(** * WatermelonDB native session: [native/shared/Database.cpp]

    A shallow embedding of the [watermelondb::Database] class: the
    constructor's pragma script, [destroy], the record cache and the two
    transactional schema operations [unsafeResetDatabase] and [migrate].

    Methods are state transformers over the object's fields.  Every call on
    the SQLite handle and every acquisition or release of [mutex_] is also
    appended to a ghost [trace], so that ordering and "never called"
    properties can be stated. *)

From Stdlib Require Import ZArith String Ascii List Bool Lia.
From stdpp Require Import base gmap sets list strings.

Local Open Scope string_scope.
Local Open Scope Z_scope.

(** ** Build configuration

    The three preprocessor symbols the file tests. [NDEBUG] is the standard
    switch that turns [assert] into a no-op. *)
Record BuildConfig := {
  SQLITE_HAS_CODEC : bool;
  ANDROID : bool;
  NDEBUG : bool
}.

(** ** The constructor's pragma script *)

(** [std::string::empty]. *)
Definition empty (s : string) : bool :=
  match s with
  | EmptyString => true
  | String _ _ => false
  end.

(** The value of the local variable [initSql] when the constructor reaches
    [executeMultiple(initSql)]; each [let] is one [+=] of the source. *)
Definition initSql (cfg : BuildConfig) (password : string)
    (usesExclusiveLocking : bool) : string :=
  let initSql := "" in
  let initSql :=
    if SQLITE_HAS_CODEC cfg then
      if negb (empty password) then
        let initSql := initSql +:+ ("PRAGMA key = '" +:+ password +:+ "';") in
        let initSql := initSql +:+ "PRAGMA cipher_page_size = 4096;" in
        let initSql := initSql +:+ "PRAGMA kdf_iter = 64000;" in
        let initSql := initSql +:+ "PRAGMA cipher_memory_security = ON;" in
        let initSql := initSql +:+ "PRAGMA cipher_default_use_hmac = ON;" in
        let initSql := initSql +:+ "PRAGMA cipher_compatibility = 4;" in
        initSql
      else initSql
    else initSql in
  let initSql :=
    if ANDROID cfg then initSql +:+ "pragma temp_store = memory;" else initSql in
  let initSql := initSql +:+ "pragma journal_mode = WAL;" in
  let initSql := initSql +:+ "pragma busy_timeout = 5000;" in
  let initSql :=
    if ANDROID cfg then initSql +:+ "pragma synchronous = FULL;" else initSql in
  let initSql :=
    if usesExclusiveLocking
    then initSql +:+ "pragma locking_mode = EXCLUSIVE;" else initSql in
  initSql.
(** * VoteEd: vote integrity, tallies and voter completion status

    A shallow embedding of the storage layer ([server/storage.ts]), of the
    voting and listing routes ([server/routes.ts]), of the schema
    ([shared/schema.ts]) and of the status badge of the home page
    ([getUserVotingStatus] of the [HomePage] component).

    Tables are lists of rows in the order in which a scan of the table yields
    them; when a row was created is the value of its [createdAt] column.
    Storage methods are actions of a small state-and-exception monad over the
    database; route handlers run them inside their [try]/[catch]. *)

From Stdlib Require Import List String Ascii ZArith NArith Bool Arith Lia.
From Stdlib Require Import Permutation Sorted.
Import ListNotations.
Local Open Scope string_scope.
Local Open Scope list_scope.

(** ** Schema ([shared/schema.ts]) *)

Definition uuid := string.
Definition timestamp := Z.
Bind Scope Z_scope with timestamp.

Module User.
Record t := mk {
  id : uuid;
  username : string;
  email : string;
  password : string;
  firstName : string;
  lastName : string;
  role : string;
  isVerified : bool;
  createdAt : timestamp }.
End User.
::::
EXERCISE AIM.
From the line containing "(** [std::string::empty]. *)" down to the line containing "if negb (empty password) then" in the material above, reproduce every line exactly, including the two end lines.

REPLY TO THE TASK.
(** [std::string::empty]. *)
Definition empty (s : string) : bool :=
  match s with
  | EmptyString => true
  | String _ _ => false
  end.

(** The value of the local variable [initSql] when the constructor reaches
    [executeMultiple(initSql)]; each [let] is one [+=] of the source. *)
Definition initSql (cfg : BuildConfig) (password : string)
    (usesExclusiveLocking : bool) : string :=
  let initSql := "" in
  let initSql :=
    if SQLITE_HAS_CODEC cfg then
      if negb (empty password) then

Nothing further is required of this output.